Not all that long ago, restaurants that wanted to offer jams, jellies, ketchup and so forth made their own. These were tedious and time-consuming exercises, no doubt, but they resulted in products that were not standardized, and travelers thus were given the opportunity to praise or damn an establishment partly on the basis of its homemade condiments.

Excellent Ice Cream

Mullin makes the mint jelly served with the grilled Colorado lamb chops, the apple sauce served with the pork chops, the salad dressings, the jellies served at breakfast, and several other items. In addition, several excellent ice creams and an unsampled pate are made off the premises--but using Mullin’s recipes.

All of this adds up to something less than an earth-shaking development. The mint jelly tastes pretty much like any other, the ice creams are incontestably superb, and are among the best offerings at this restaurant. But on the whole the place has taken several paces in the right direction.

The Americana on the menu turns up more under the salad and entree headings than among the appetizer selections, but one all-American starter, the steamed asparagus on toast with cheese sauce, does wave the Stars and Stripes rather pointedly. This dish has strong turn-of-the-century Sunday supper associations, and Putnam’s does it quite well, the asparagus pencil-slim and barely tender, the Cheddar cheese sauce sharp and creamy, the toast simply toast--but then, that’s all the toast is supposed to be.

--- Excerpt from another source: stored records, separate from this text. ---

Definition dir_moved (a b : string) (m0 m : contents) : Prop :=
  (∀ r, m !! path_Join b r = m0 !! path_Join a r) ∧ (∀ n, inside a n → m !! n = None) ∧ ∀ n, ¬ inside a n → ¬ inside b n → m !! n = m0 !! n.

Definition replaced (a b : string) (m0 m : contents) : Prop := ∃ c, m0 !! a = Some c ∧ m = <[b := c]> (delete a m0).

Definition still {A} (_ : contents) (_ : outcome A) (_ : contents) : Prop := True.

(** Writing may fail at any point and leave any content in its file; the two renames are atomic, but may report an error afterwards. *)
Record os_laws {W} (os : OS W) (tr : W → list contents) : Prop := {
  osl_Create p : does tr (os_Create os p) (off p) (λ _ r m, r = Ret () → m !! p = Some []);
  osl_Write p c : does tr (os_Write os p c) (off p) (λ m0 r m, r = Ret () → m0 !! p = Some [] → m !! p = Some c);
  osl_Sync p : does tr (os_Sync os p) (λ _ _, False) still;
  osl_CloseFile p : does tr (os_CloseFile os p) (λ _ _, False) still;
  osl_RemoveAll p : does tr (os_RemoveAll os p) (λ m0 m, ∀ n, ¬ inside p n → m !! n = m0 !! n) (λ _ r m, r = Ret () → ∀ n, inside p n → m !! n = None);
  osl_Replace a b : does tr (os_Replace os a b) (replaced a b) (λ m0 r m, r = Ret () → replaced a b m0 m);
  osl_Stat p : does tr (os_Stat os p) (λ _ _, False) (λ m0 r _, ∀ n, r = Ret n → ∃ c, m0 !! p = Some c ∧ n = N.of_nat (length c));
  osl_MkdirAll p : does tr (os_MkdirAll os p) (λ _ _, False) still;
  osl_Rename a b : (∀ n, inside a n → ¬ inside b n) → does tr (os_Rename os a b) (λ m0 m, (∀ n, inside b n → m0 !! n = None) → dir_moved a b m0 m)
    (λ m0 r m, r = Ret () → (∀ n, inside b n → m0 !! n = None) → dir_moved a b m0 m) }.

(** What a table writes: its rows, and the file with its end.  The page buffers of its writer are in the directory for temporary files, which is not
    among the contents here. *)
Record written := mkWritten { wt_rows : content; wt_file : content; wt_stats : N * N }.

Record table_laws {W} (tr : W → list contents) (dir : string) (t : Table W) (x : written) : Prop := {
  tbl_Flush : does tr (tb_Flush t) (off (path_Join dir (table_file t))) (λ _ r m, ∀ s, r = Ret s → m !! path_Join dir (table_file t) = Some (wt_rows x) ∧ s = wt_stats x);
  tbl_Close : does tr (tb_Close t) (off (path_Join dir (table_file t)))
    (λ m0 r m, r = Ret () → m0 !! path_Join dir (table_file t) = Some (wt_rows x) → m !! path_Join dir (table_file t) = Some (wt_file x)) }.

(** The laws of the parts of a head; [index] is what its index writes. *)
Record head_laws {W} (tr : W → list contents) (h : FlushHead W) (index : content) (xs : list written) : Prop := {
  hl_index p : does tr (fh_WriteIndex h p) (off_files (index_files p)) (λ _ r m, r = Ret () → m !! p = Some index);
  hl_tables : Forall2 (table_laws tr (headPath h)) (fh_tables h) xs;
  hl_id : no_slash (fh_id h) = true;
  hl_names : Forall (λ n, no_slash n = true ∧ n ≠ MetaFilename ∧ n ≠ MetaFilename +:+ ".tmp") (IndexFilename :: (table_file <$> fh_tables h));
  hl_distinct : NoDup (IndexFilename :: (table_file <$> fh_tables h)) }.

(** ** Paths *)

Lemma path_Join_cancel d a b : path_Join d a = path_Join d b → a = b.
Proof. unfold path_Join. by intros ?%app_inj_str%(app_inj_str "/"). Qed.

Lemma inside_Join d n : inside d (path_Join d n).
Proof. right. by exists n. Qed.

Lemma path_Join_assoc a b c : path_Join (path_Join a b) c = path_Join a (path_Join b c).
Proof. unfold path_Join. by rewrite !app_assoc_str. Qed.

Lemma inside_below d r n : inside (path_Join d r) n → ∃ s, n = path_Join d s.
Proof. intros [->|[s ->]]; [by exists r|]. exists (path_Join r s). by rewrite path_Join_assoc. Qed.

Lemma not_inside_name d a n : no_slash n = true → no_slash a = true → n ≠ a → ¬ inside (path_Join d a) (path_Join d n).
Proof.
  intros Hn Ha Hne [?%path_Join_cancel|[r Hr]]; [done|]. rewrite path_Join_assoc in Hr. apply path_Join_cancel in Hr. subst n. clear -Hn.
  unfold path_Join in Hn. induction a as [|c a IH]; [done|]. rewrite app_cons_str in Hn. cbn in Hn. apply andb_prop in Hn as [_ Hn]. by apply IH.
Qed.

Lemma no_slash_Join a b : no_slash (path_Join a b) = false.
Proof. unfold path_Join. induction a as [|c a IH]; [done|]. rewrite app_cons_str. cbn [no_slash]. by rewrite IH, andb_false_r. Qed.

Lemma index_files_inside d f n : n ∈ index_files (path_Join d f) → inside d n.
Proof.
  intros Hn. assert (∃ s, n = path_Join d (f +:+ s)) as [s ->]; [|apply inside_Join]. unfold index_files, path_Join in *. rewrite !elem_of_cons in Hn.
  destruct Hn as [->|[->|[->|[]%not_elem_of_nil]]]; [exists ""|exists "_tmp_p"|exists "_tmp_po"]; by rewrite ?app_nil_str, ?app_assoc_str.
Qed.

Section Paths.
Context {W : Type} (h : FlushHead W).

(** Nothing of the blocks is inside the head. *)
Lemma local_outside d : ¬ inside (headPath h) (path_Join (localRoot h) d).
Proof.
  intros [s Hs]%inside_below. unfold localRoot in Hs. rewrite !path_Join_assoc in Hs. apply path_Join_cancel in Hs. by injection Hs.
Qed.

Lemma head_outside_local n : inside (headPath h) n → ¬ inside (localPath h) n.
Proof. intros Hn [s ->]%inside_below. by apply local_outside in Hn. Qed.

Lemma other_block id n : no_slash (fh_id h) = true → no_slash id = true → id ≠ fh_id h → ¬ inside (localPath h) (path_Join (path_Join (localRoot h) id) n).
Proof.
  intros Hh Hid Hne [Heq|[r Heq]]; unfold localPath in Heq; rewrite ?path_Join_assoc in Heq; apply path_Join_cancel in Heq.
  - by rewrite <- Heq, no_slash_Join in Hh.
  - apply no_slash_app_inj in Heq as [Heq _]; done.
Qed.
End Paths.

(** ** Blocks *)

Section Blocks.
Context (decode : content → outcome HeadMeta).

(** The directory of a block has its metadata and all files of it, with the sizes that are recorded. *)
Definition complete_block (dir : string) (m : contents) : Prop :=
  ∃ c hm, m !! path_Join dir MetaFilename = Some c ∧ decode c = Ret hm ∧
    ∀ f, f ∈ me_Files (hm_Meta hm) → ∃ c, m !! path_Join dir (fi_RelPath f) = Some c ∧ (fi_SizeBytes f = 0%N ∨ fi_SizeBytes f = N.of_nat (length c)).

Definition blocks_complete (root : string) (m : contents) : Prop :=
  ∀ id n, no_slash id = true → is_Some (m !! path_Join (path_Join root id) n) → complete_block (path_Join root id) m.

Lemma complete_block_same dir m m' : (∀ n, m' !! path_Join dir n = m !! path_Join dir n) → complete_block dir m → complete_block dir m'.
Proof. intros Hs (c & hm & Hc & Hd & Hf). exists c, hm. rewrite Hs. split_and!; [done|done|]. intros f Hin. rewrite Hs. by apply Hf. Qed.

Lemma blocks_complete_same root m m' : (∀ d, m' !! path_Join root d = m !! path_Join root d) → blocks_complete root m → blocks_complete root m'.
Proof.
  intros Hs Hm id n Hid Hn. eapply complete_block_same; [|apply (Hm id n Hid)].
  - intros x. by rewrite path_Join_assoc, Hs.
  - by rewrite path_Join_assoc, <- Hs, <- path_Join_assoc.
Qed.
End Blocks.

(** ** Specifications *)

Lemma triple_does {W A} (tr : W → list contents) (I : contents → Prop) m0 (op : io W A) P Q : does tr op P Q → (∀ m, I m0 → P m0 m → I m) →
  triple tr I m0 op (λ r m, r ≠ Panic ∧ Q m0 r m ∧ (m = m0 ∨ P m0 m)).
Proof.
  intros Hop HI w <- Hw r w' E. destruct (Hop w r w' E) as (Hnp & (l & Hl & HF) & HQ). split.
  - exists l. split; [done|]. eapply Forall_impl; [exact HF|]. intros m. by apply HI.
  - split_and!; [done|done|]. rewrite Hl. destruct HF; [by left|by right].
Qed.

Lemma triple_finally {W A} (tr : W → list contents) (I : contents → Prop) m0 (m : io W A) d R S :
  triple tr I m0 m R → (∀ r m1, I m1 → R r m1 → triple tr I m1 d (λ e m2, e ≠ Panic ∧ S r m2)) → triple tr I m0 (ifinally m d) S.
Proof.
  intros Hm Hd w Hw HI r w' E. unfold ifinally in E. destruct (m w) as [r1 w1] eqn:Em. destruct (d w1) as [e w2] eqn:Ed. injection E as <- <-.
  destruct (triple_last tr _ _ _ _ Hm w Hw HI _ _ Em) as ((l & Hl & HF) & HR & HI1).
  destruct (Hd _ _ HI1 HR w1 eq_refl HI1 _ _ Ed) as ((l' & Hl' & HF') & Hne & HS). split.
  - exists (l' ++ l). rewrite Hl', Hl, app_assoc. split; [done|]. by apply Forall_app.
  - by destruct e.
Qed.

Among other starters, the fried artichoke hearts were rather less than expected, involving nothing more than canned marinated hearts (not sufficiently drained of their sharp marinade) rolled in crumbs and plunged in hot fat. The fettuccine with sun-dried tomatoes came off better, the noodles in Parmesan cheese, butter and cream given a tangy accent by the pungently flavored, agreeably textured tomato nuggets.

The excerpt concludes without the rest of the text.